There are currently a total of 40,000 Saudi students on KASP scholarships or who have completed them. The programme is currently in Phase 4, which focuses on studies for medicine, pharmacy, engineering, computer science, mathematics, physics, accountancy, insurance and e-commerce. 5000 KASP places are reserved for Masters and Doctorates courses. It’s a generous package, covering air fares, accommodation, a monthly stipend, an allowance for books and clothes, living costs for dependents and also medical and dental insurance. It funds up to a year’s ‘language preparation’ in preparation for courses of study.

The normal KASP progression route is an intensive English course followed by a university degree course. Saudi students can usually apply through the Saudi Arabia consulate of the country they want to study in. In the US, the Saudi Arabian Cultural Mission works with the Washington DC-based Academy for Educational Development (AED), which runs an admissions service for KASP students. AED is currently ‘focusing its efforts on placing new KASP students in intensive English language programmes’ and ‘researching academic program opportunities appropriate to each student's academic goals and admissions credentials.’ The local Saudi consulates monitor the academic progress of KASP students, and particularly their attendance at English classes, and the Saudi Gazette recently reported that 512 KASP students were ‘recalled’ due to their ‘weak performance and poor attendance records.’ The programme has now beefed up its compulsory pre-departure orientation courses.
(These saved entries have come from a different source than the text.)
(** What [CloseSessionWithError] leaves behind. *)
Definition closed_with_error (message : string) (s : Session) : Session :=
  set_state ClosingSession (record (Host_ReportErrorAsync "Netplay Error" message) s).

End Logic.

(** A process that has booted a Machine and has not run a session yet. *)
Definition booted (max_players : nat) (bind_ok : bool)
    : @Session (wire_platform max_players bind_ok) :=
  @set_system (wire_platform max_players bind_ok) (Some snapshot)
    (@initial_session (wire_platform max_players bind_ok)).

Definition slot (p : ENetPeer) (nick : string) : Peer :=
  {| peer := Some p; nickname := nick; ggpo_handle := GGPO_INVALID_HANDLE |}.

(** A session in the middle of its life, given by its roster. *)
Definition make_session (max_players : nat) (state : SessionState) (player_id : Z)
    (peers : list Peer) (num_players cookie : Z) (reset_players : list bool)
    : @Session (wire_platform max_players true) :=
  let P := wire_platform max_players true in
  {| s_state := state;
     s_enet_host := (Some ({| addr_host := 0; addr_port := 0 |}, 100) : option (@ENetHost P));
     s_peers := peers;
     s_host_player_id := 0;
     s_player_id := player_id;
     s_num_players := num_players;
     s_reset_cookie := cookie;
     s_reset_players := reset_players;
     s_host_address := localhost 37000;
     s_local_nickname := "me";
     s_local_handle := GGPO_INVALID_HANDLE;
     s_local_delay := 1;
     s_ggpo := None;
     system := (Some snapshot : option (@Machine P));
     trace := [] |}.

(** Player 1 of three, running; the host is player 0. *)
Definition joiner_of_three : @Session (wire_platform 3 true) :=
  make_session 3 Running 1 [slot peer_A "A"; empty_Peer; slot peer_C "C"] 3 1
    [true; true; true].

(** The host of two, waiting for player 1 to acknowledge reset 1. *)
Definition host_of_two_resetting : @Session (wire_platform 2 true) :=
  make_session 2 Resetting 0 [empty_Peer; slot peer_B "B"] 2 1 [true; false].

(** A joiner that has dialled the host and waits for its answer. *)
Definition joiner_connecting : @Session (wire_platform 2 true) :=
  make_session 2 Connecting (-1) [slot peer_A "A"; empty_Peer] 0 0 [false; false].

(** Player 1 of two, running. *)
Definition joiner_of_two : @Session (wire_platform 2 true) :=
  make_session 2 Running 1 [slot peer_A "A"; empty_Peer] 2 1 [true; true].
KASP has been sending abroad middle class Saudis who normally wouldn’t get the chance to study overseas for an extended period. Many of its students are women, and these face an additional complication. Scholarship students going abroad need a mahram, a Ministry-approved male relative to accompany them for up to four years. Western immigration authorities are puzzled by the concept of mahrams and what exactly the purpose of their visit is, which leads to additional complications. Recent developments in Saudi Arabia such at the founding of the new Riyadh Women’s University and the admission of women into training for the diplomatic corps may lead to a eventual relaxation of such restrictions as the mahram requirement. Women who pay their own way when studying abroad can already go without a mahram.

KASP has stimulated demand among Saudis for study abroad in general. London and South African schools report they are receiving many more ‘young Saudis,’ including juniors, who aren’t eligible for KASP. In Australia there have been several recent conferences on the impact of so many Saudis on its EFL sector, with teachers with Middle East experience advising on how to prepare these students for university.